> _What is expected_
Read the data below. Every line holding the string "cursors" must be copied.

##########

(** ** The vector adapter with rotation *)

Lemma sample_inv fuel x y z time (f : CField F) cur m out k r :
  sample fuel x y z time f cur m out k = Some r ->
  (exists e cur' w,
      temporal_interpolation fuel x y z time f cur m = Some (e, (cur', w))
      /\ e <> SUCCESS /\ r = (e, (cur', out)))
  \/ (exists v cur',
      temporal_interpolation fuel x y z time f cur m
        = Some (SUCCESS, (cur', Some v))
      /\ k v cur' = Some r).
Proof.
  unfold sample. intros H.
  apply bind_Some in H. destruct H as ([e [cur' w]] & E & H).
  destruct e.
  all: try (left; eexists _, cur', w; split; [exact E|];
            split; [discriminate | congruence]).
  destruct w as [v|]; [|discriminate].
  right. exists v, cur'. auto.
Qed.

Lemma sample_ok fuel x y z time (f : CField F) cur m out k cur' v :
  temporal_interpolation fuel x y z time f cur m = Some (SUCCESS, (cur', Some v)) ->
  sample fuel x y z time f cur m out k = k v cur'.
Proof. unfold sample. intros ->. reflexivity. Qed.

Lemma sample_failed fuel x y z time (f : CField F) cur m out k e cur' w :
  temporal_interpolation fuel x y z time f cur m = Some (e, (cur', w)) ->
  e <> SUCCESS ->
  sample fuel x y z time f cur m out k = Some (e, (cur', out)).
Proof.
  unfold sample. intros -> N. cbn [bind].
  destruct e; try reflexivity. contradiction.
Qed.

Ltac failed f E :=
  inversion E; subst; split; [reflexivity | split; [reflexivity |]];
  eexists f, _, _; split; [simpl; tauto | eassumption].

(** C7: [temporal_interpolationUVrotation] queries U, V, cosU, sinU, cosV
    and sinV, in that order, at the same point [(x, y, z, time)],
    threading the cursors.  When the six queries succeed it returns
    SUCCESS with [u*cosU - v*sinV] and [u*sinU + v*cosV] (computed in
    [float]).  The first query that answers a code other than SUCCESS
    ends the call: that code is returned, with the cursors that the
    failed query left and with the two outputs as they were, and the
    queries after it are not made.  Conversely a code other than SUCCESS
    that the adapter returns is the code of one of the six queries. *)
Theorem rotation_outputs_and_errors :
  forall fuel x y z time (U V cosU sinU cosV sinV : CField F) cur
         valueU valueV m,
    let query f c := temporal_interpolation fuel x y z time f c m in
    let adapter :=
      temporal_interpolationUVrotation fuel x y z time U V cosU sinU cosV
        sinV cur valueU valueV m in
    (forall c1 c2 c3 c4 c5 c6 u v cu su cv sv,
        query U cur = Some (SUCCESS, (c1, Some u)) ->
        query V c1 = Some (SUCCESS, (c2, Some v)) ->
        query cosU c2 = Some (SUCCESS, (c3, Some cu)) ->
        query sinU c3 = Some (SUCCESS, (c4, Some su)) ->
        query cosV c4 = Some (SUCCESS, (c5, Some cv)) ->
        query sinV c5 = Some (SUCCESS, (c6, Some sv)) ->
        adapter
        = Some (SUCCESS,
                (c6, (subf (mulf u cu) (mulf v sv),
                      addf (mulf u su) (mulf v cv)))))
    /\
    (forall e cf w, e <> SUCCESS ->
        let failed := Some (e, (cf, (valueU, valueV))) in
        (query U cur = Some (e, (cf, w)) -> adapter = failed)
        /\ (forall c1 u,
              query U cur = Some (SUCCESS, (c1, Some u)) ->
              (query V c1 = Some (e, (cf, w)) -> adapter = failed)
              /\ forall c2 v,
                  query V c1 = Some (SUCCESS, (c2, Some v)) ->
                  (query cosU c2 = Some (e, (cf, w)) -> adapter = failed)
                  /\ forall c3 cu,
                      query cosU c2 = Some (SUCCESS, (c3, Some cu)) ->
                      (query sinU c3 = Some (e, (cf, w)) -> adapter = failed)
                      /\ forall c4 su,
                          query sinU c3 = Some (SUCCESS, (c4, Some su)) ->
                          (query cosV c4 = Some (e, (cf, w)) ->
                           adapter = failed)
                          /\ forall c5 cv,
                              query cosV c4 = Some (SUCCESS, (c5, Some cv)) ->
                              query sinV c5 = Some (e, (cf, w)) ->
                              adapter = failed))
    /\
    (forall e cur' outU outV,
        adapter = Some (e, (cur', (outU, outV))) ->
        e <> SUCCESS ->
        outU = valueU /\ outV = valueV /\
        exists f cin w,
          In f [U; V; cosU; sinU; cosV; sinV] /\
          query f cin = Some (e, (cur', w))).
Proof.
  intros fuel x y z time U V cosU sinU cosV sinV cur valueU valueV m query
         adapter.
  subst query adapter. cbv beta. split; [|split].
  - intros * H1 H2 H3 H4 H5 H6. unfold temporal_interpolationUVrotation.
    rewrite (sample_ok _ _ _ _ _ _ _ _ _ _ _ _ H1).
    rewrite (sample_ok _ _ _ _ _ _ _ _ _ _ _ _ H2).
    rewrite (sample_ok _ _ _ _ _ _ _ _ _ _ _ _ H3).
    rewrite (sample_ok _ _ _ _ _ _ _ _ _ _ _ _ H4).
    rewrite (sample_ok _ _ _ _ _ _ _ _ _ _ _ _ H5).
    rewrite (sample_ok _ _ _ _ _ _ _ _ _ _ _ _ H6).
    reflexivity.
  - intros e cf w N failed. subst failed.
    unfold temporal_interpolationUVrotation.
    split; [intros H; apply (sample_failed _ _ _ _ _ _ _ _ _ _ _ _ _ H N)|].
    intros c1 u H1. rewrite (sample_ok _ _ _ _ _ _ _ _ _ _ _ _ H1).
    split; [intros H; apply (sample_failed _ _ _ _ _ _ _ _ _ _ _ _ _ H N)|].
    intros c2 v H2. rewrite (sample_ok _ _ _ _ _ _ _ _ _ _ _ _ H2).
    split; [intros H; apply (sample_failed _ _ _ _ _ _ _ _ _ _ _ _ _ H N)|].
    intros c3 cu H3. rewrite (sample_ok _ _ _ _ _ _ _ _ _ _ _ _ H3).
    split; [intros H; apply (sample_failed _ _ _ _ _ _ _ _ _ _ _ _ _ H N)|].
    intros c4 su H4. rewrite (sample_ok _ _ _ _ _ _ _ _ _ _ _ _ H4).
    split; [intros H; apply (sample_failed _ _ _ _ _ _ _ _ _ _ _ _ _ H N)|].
    intros c5 cv H5 H. rewrite (sample_ok _ _ _ _ _ _ _ _ _ _ _ _ H5).
    apply (sample_failed _ _ _ _ _ _ _ _ _ _ _ _ _ H N).
  - intros e cur' outU outV H Hne. unfold temporal_interpolationUVrotation in H.
    apply sample_inv in H.
    destruct H as [(e1 & k1 & w1 & H1 & N1 & E1) | (u & k1 & H1 & H)];
      [failed U E1 |].
    apply sample_inv in H.
    destruct H as [(e2 & k2 & w2 & H2 & N2 & E2) | (v & k2 & H2 & H)];
      [failed V E2 |].
    apply sample_inv in H.
    destruct H as [(e3 & k3 & w3 & H3 & N3 & E3) | (cu & k3 & H3 & H)];
      [failed cosU E3 |].
    apply sample_inv in H.
    destruct H as [(e4 & k4 & w4 & H4 & N4 & E4) | (su & k4 & H4 & H)];
      [failed sinU E4 |].
    apply sample_inv in H.
    destruct H as [(e5 & k5 & w5 & H5 & N5 & E5) | (cv & k5 & H5 & H)];
      [failed cosV E5 |].
    apply sample_inv in H.
    destruct H as [(e6 & k6 & w6 & H6 & N6 & E6) | (sv & k6 & H6 & H)];
      [failed sinV E6 |].
    inversion H; subst. congruence.
Qed.

End Generic.

Section Driver.
Local Open Scope num_scope.

(** ** The temporal driver *)

(** The blend of the two samples, as the driver computes it in C
    [float], is [f0 + (f1 - f0) * (t - t0) / (t1 - t0)] where no
    operation rounds. *)
Lemma blend_exact (f0 f1 t t0 t1 : Qc) :
  addf f0 (mulf (subf f1 f0) (to_float ((t - t0) / (t1 - t0))))
  = (f0 + (f1 - f0) * (t - t0) / (t1 - t0))%Qc.
Proof. unfold addf, mulf, subf. simpl. unfold Qcdiv. ring. Qed.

##########

> _Solved problem_
    threading the cursors.  When the six queries succeed it returns
    ends the call: that code is returned, with the cursors that the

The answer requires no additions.